Stored data:
(** A property of the state that the three kinds of update of [onmessage]
    keep is kept by [onmessage]. *)
Lemma onmessage_keeps st (P : World -> Prop) msg now w :
  (forall w s c t, P w ->
     P (set_status s (set_currentTranscriptionRef c (set_transcripts t w)))) ->
  (forall w b, P w -> P (scheduled b now w)) ->
  (forall w N, P w -> length N = length (nodes w) ->
     (forall s n, nodes w !! s = Some n ->
        N !! s = Some n \/ N !! s = Some (mark_stopped n)) ->
     P (set_status listening (set_nextStartTimeRef now
          (set_audioSourcesRef [] (set_nodes N w))))) ->
  P w -> P (exec (onmessage st msg now) w).
Proof.
  intros Ha Hb Hc Hw. unfold exec. rewrite onmessage_split.
  unfold before_interruption.
  destruct (receiveTranscriptions_spec msg w) as (c & s & H1).
  assert (H2 : exists w2, (receiveTranscriptions msg;; completeTurn msg) w = (Ok tt, w2)
                          /\ P w2).
  { rewrite (bind_ok _ _ _ _ _ H1).
    unfold completeTurn, mbind, M_bind, mret, M_ret, modify, setStatus, get.
    destruct (turnComplete msg).
    2:{ eexists. split; [reflexivity|].
        replace (set_status s (set_currentTranscriptionRef c w))
          with (set_status s (set_currentTranscriptionRef c
                  (set_transcripts (transcripts w) w))) by (by destruct w).
        by apply Ha. }
    destruct (truthy _ || truthy _); eexists; (split; [reflexivity|]); cbn.
    - match goal with |- P ?x =>
        replace x with (set_status listening
          (set_currentTranscriptionRef (mkTranscription [] [])
             (set_transcripts (transcripts x) w))) by (by destruct w) end.
      by apply Ha.
    - match goal with |- P ?x =>
        replace x with (set_status listening
          (set_currentTranscriptionRef (mkTranscription [] [])
             (set_transcripts (transcripts w) w))) by (by destruct w) end.
      by apply Ha. }
  destruct H2 as (w2 & H2 & Hw2).
  assert (E : (receiveTranscriptions msg;; completeTurn msg;; playAudio msg now) w
              = playAudio msg now w2).
  { rewrite <- bind_assoc. by rewrite (bind_ok _ _ _ _ _ H2). }
  assert (Hint : forall w3, P w3 -> P (snd (handleInterruption st msg now w3))).
  { intros w3 Hw3. destruct (interrupted msg) eqn:Ei.
    - destruct (handleInterruption_spec st msg now w3 Ei) as (N & -> & Hlen & Hall).
      cbn [snd]. apply Hc; [done..|]. intros s0 n Hs. by apply Hall.
    - by rewrite handleInterruption_skip. }
  destruct (playAudio_cases msg now w2) as [[e He] | [He | [b He]]];
    rewrite He in E.
  - by rewrite (bind_throw _ _ _ _ _ E).
  - rewrite (bind_ok _ _ _ _ _ E). by apply Hint.
  - rewrite (bind_ok _ _ _ _ _ E). by apply Hint, Hb.
Qed.

Lemma coherent_scheduled b now w : coherent w -> coherent (scheduled b now w).
Proof.
  intros (Hnd & Hin & Hst). unfold coherent, scheduled, set_add. cbn.
  assert (Hfresh : length (nodes w) ∉ audioSourcesRef w).
  { intros H. apply Hin in H. lia. }
  rewrite decide_False by done. split; [|split].
  - apply NoDup_app. split; [done|]. split; [|apply NoDup_singleton].
    intros s Hs Hs'. apply list_elem_of_singleton in Hs'. by subst.
  - intros s Hs. rewrite length_app. cbn.
    apply elem_of_app in Hs as [Hs | Hs]; [apply Hin in Hs; lia|].
    apply list_elem_of_singleton in Hs. lia.
  - apply Forall_app. split; [done|]. by repeat constructor.
Qed.

Lemma coherent_stopped w N s q :
  coherent w -> length N = length (nodes w) ->
  (forall i n, nodes w !! i = Some n ->
     N !! i = Some n \/ N !! i = Some (mark_stopped n)) ->
  coherent (set_status s (set_nextStartTimeRef q
              (set_audioSourcesRef [] (set_nodes N w)))).
Proof.
  intros (Hnd & Hin & Hst) Hlen Hall. unfold coherent. cbn.
  split; [apply NoDup_nil_2|]. split; [intros i Hi; by apply elem_of_nil in Hi|].
  apply Forall_lookup. intros i x Hx.
  destruct (lookup_lt_is_Some_2 (nodes w) i) as [n Hn].
  { rewrite <- Hlen. by eapply lookup_lt_Some. }
  pose proof (proj1 (Forall_lookup _ _) Hst i n Hn) as Hs.
  destruct (Hall i n Hn) as [H | H]; rewrite H in Hx; by simplify_eq.
Qed.

Lemma coherent_onmessage st msg now w :
  coherent w -> coherent (exec (onmessage st msg now) w).
Proof.
  apply onmessage_keeps.
  - by intros [] ? ? ?.
  - intros ? ?. apply coherent_scheduled.
  - intros w0 N Hw Hlen Hall. by apply coherent_stopped.
Qed.
(** * Screw Your Neighbor: the round engine, embedded and verified

    A shallow embedding of [cards.py], [strategies.py] and the round
    engine of [screw_your_neighbor.py].

    - Python exceptions are values of [PyExn]; a method that mutates an
      object is a function in the monad [M Σ A := Σ → (PyExn + A) * Σ],
      which returns the state reached when the exception was raised.
    - Player objects live in a store indexed by reference ([pid]), so that
      [table.players], [cur_losers] and the arguments of [SYNPlayer.swap]
      can alias as they do in Python.
    - [random.shuffle] is an oracle: a function on decks. *)

From stdpp Require Import base decidable option functions list numbers.

Open Scope Z_scope.

(** ** Exceptions and the state-and-exception monad *)

Inductive PyExn : Type :=
  | IndexError
  | ValueError
  | AttributeError
  | AssertionError
  | ZeroDivisionError
  | NotImplementedError.

Definition M (Σ A : Type) : Type := Σ → (PyExn + A) * Σ.

Definition ret {Σ A} (a : A) : M Σ A := λ s, (inr a, s).

Definition raise {Σ A} (e : PyExn) : M Σ A := λ s, (inl e, s).

Definition bind {Σ A B} (m : M Σ A) (k : A → M Σ B) : M Σ B :=
  λ s, match m s with
       | (inl e, s') => (inl e, s')
       | (inr a, s') => k a s'
       end.

Definition get {Σ} : M Σ Σ := λ s, (inr s, s).

Definition modify {Σ} (f : Σ → Σ) : M Σ unit := λ s, (inr tt, f s).

Notation "'do' x <- m ; k" := (bind m (λ x, k))
  (at level 10, x pattern, m at level 100, k at level 200).
Notation "'do_' m ; k" := (bind m (λ _, k))
  (at level 10, m at level 100, k at level 200).

(** [for x in l: body(x)] *)
Fixpoint for_each {Σ A} (l : list A) (body : A → M Σ unit) : M Σ unit :=
  match l with
  | [] => ret tt
  | x :: l' => do_ body x; for_each l' body
  end.

(** ** cards.py *)

Inductive Rank : Type :=
  | Ace | Two | Three | Four | Five | Six | Seven
  | Eight | Nine | Ten | Jack | Queen | King.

About this exercise:
Write out only the lines that run from the line containing "(forall s n, nodes w !! s = Some n ->" through the line containing "msg now w2).", both included, exactly as they appear above.

Completed exercise:
     (forall s n, nodes w !! s = Some n ->
        N !! s = Some n \/ N !! s = Some (mark_stopped n)) ->
     P (set_status listening (set_nextStartTimeRef now
          (set_audioSourcesRef [] (set_nodes N w))))) ->
  P w -> P (exec (onmessage st msg now) w).
Proof.
  intros Ha Hb Hc Hw. unfold exec. rewrite onmessage_split.
  unfold before_interruption.
  destruct (receiveTranscriptions_spec msg w) as (c & s & H1).
  assert (H2 : exists w2, (receiveTranscriptions msg;; completeTurn msg) w = (Ok tt, w2)
                          /\ P w2).
  { rewrite (bind_ok _ _ _ _ _ H1).
    unfold completeTurn, mbind, M_bind, mret, M_ret, modify, setStatus, get.
    destruct (turnComplete msg).
    2:{ eexists. split; [reflexivity|].
        replace (set_status s (set_currentTranscriptionRef c w))
          with (set_status s (set_currentTranscriptionRef c
                  (set_transcripts (transcripts w) w))) by (by destruct w).
        by apply Ha. }
    destruct (truthy _ || truthy _); eexists; (split; [reflexivity|]); cbn.
    - match goal with |- P ?x =>
        replace x with (set_status listening
          (set_currentTranscriptionRef (mkTranscription [] [])
             (set_transcripts (transcripts x) w))) by (by destruct w) end.
      by apply Ha.
    - match goal with |- P ?x =>
        replace x with (set_status listening
          (set_currentTranscriptionRef (mkTranscription [] [])
             (set_transcripts (transcripts w) w))) by (by destruct w) end.
      by apply Ha. }
  destruct H2 as (w2 & H2 & Hw2).
  assert (E : (receiveTranscriptions msg;; completeTurn msg;; playAudio msg now) w
              = playAudio msg now w2).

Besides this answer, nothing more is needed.